Testing Surface Applications with the Surface Simulator
The Surface SDK comes with an awesome tool that is called the Surface Simulator. This tool allows you to test your applications that have been built with the Surface SDK. It even simulators multiple contact points when you plug multiple USB mice into your computer! Sweet! Right? Well, yes and no.
After opening the Surface Simulator you will notice a new notification icon appear in your Notifications Area. Do not be afraid. This is normal. It represents that the Surface Vision system is active (or in this case simulated).
Now when developing on a desktop with Simulator I would recommend doing a couple things after starting up. In the process list of your task manager you will find 4 new processes. With all of these processes running you will be consuming a solid 300 MB of memory on average.
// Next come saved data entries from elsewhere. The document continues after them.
(** C5. Reading refines parsing.  On a well-formed cache and data of 1 to
    [getMaxFrameSize] bytes, [readFromBuf] makes no memory error, keeps the cache
    well formed and its bound, and terminates.  If the data fits beside the unread
    bytes, then, wherever they lie in the buffer and whether or not it was moved
    or grown: the frames appended to the queue are those the specification
    [parse_all] finds in the undecoded bytes followed by the data, earlier frames
    are intact, and what stays undecoded is the rest.  If not, it returns -1 and
    frames and undecoded bytes are unchanged.  The stream version differs only in
    returning -1 on invalid data. *)
Theorem readFromBuf_refines_parse (p : P) data c :
  cache_wf c -> sizes_ok p c -> codec_ok p -> 0 < zlen data <= getMaxFrameSize p ->
  exists rs rb c' p',
    stream_readFromBuf p data c = Some (rs, c', p') /\
    base_readFromBuf p data c = Some (rb, c', p') /\
    cache_wf c' /\ sizes_ok p' c' /\ codec_ok p' /\ c_max c' = c_max c /\
    if bool_decide (unread c + zlen data <= c_max c)
    then exists fs ok, parse_all (pending_of c ++ data) p = (fs, pending_of c', ok, p') /\
         frames_of c' = frames_of c ++ fs /\ rs = (if ok then zlen data else -1) /\
         rb = zlen data
    else rs = -1 /\ rb = -1 /\ p' = p /\ frames_of c' = frames_of c /\
         pending_of c' = pending_of c.
Proof.
  intros Hwf Hsz Hok Hlen.
  destruct (stream_readFromBuf_spec codec_ok p data c Hwf Hsz Hok Hlen)
    as (r & c' & p' & Hrun & W & S' & O' & Hres).
  pose proof (stream_readFromBuf_max _ _ _ _ _ _ Hrun) as Hm.
  destruct (appendCache_spec p data c Hwf Hsz Hlen) as (c1 & Hap & _).
  unfold stream_readFromBuf in Hrun. unfold base_readFromBuf at 1. unfold stream_readFromBuf.
  rewrite Hap in *. cbn [mbind option_bind] in *.
  case_bool_decide as Hfit.
  - rewrite base_stream_parse_loop.
    destruct (stream_parse_loop (parse_fuel c1) p c1) as [[[ok c2] p2]|] eqn:Hloop;
      cbn [mbind option_bind] in *; [|done].
    injection Hrun as <- <- <-. exists (if ok then zlen data else -1), (zlen data), c2, p2.
    do 6 (split; [done|]). destruct Hres as (fs & ok' & H1 & H2 & H3).
    exists fs, ok'. split; [done|]. split; [done|]. split; [|done]. destruct ok, ok'; done || lia.
  - injection Hrun as <- <- <-. exists (-1), (-1), c1, p. do 6 (split; [done|]).
    by destruct Hres as (_ & _ & ? & ?).
Qed.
And you can bet on any given day you will find several instances of Visual Studio 2008 and Expression Blend 2.0 open so I hope you went for the extra RAM in that new laptop you just bought!
Attract.exe: This is the Water Application that runs as the default attract application.
SurfaceInput.exe: This is the simulated hardware device that will feed the Simulator UI with contact events from any USB mice you happen to have connected.
SurfaceShell.exe: This is the “window manager” for Surface (if it can really be called that). It allows you to switch between applications through those 4 nubs in each corner of the screen.
SurfaceSimulator.exe: This is the dark grey windows that allows you to simulate fingers, blobs, or tags inside your application.
Go a head and kill Attract and SurfaceShell.
This will shed a nice 200mb of memory utilization off your base runtime. Score! I’ve seen SurfaceShell go even as high as 300MB of memory. Score+1! Unless you are testing Shell Integration. I would highly recommend turning it off.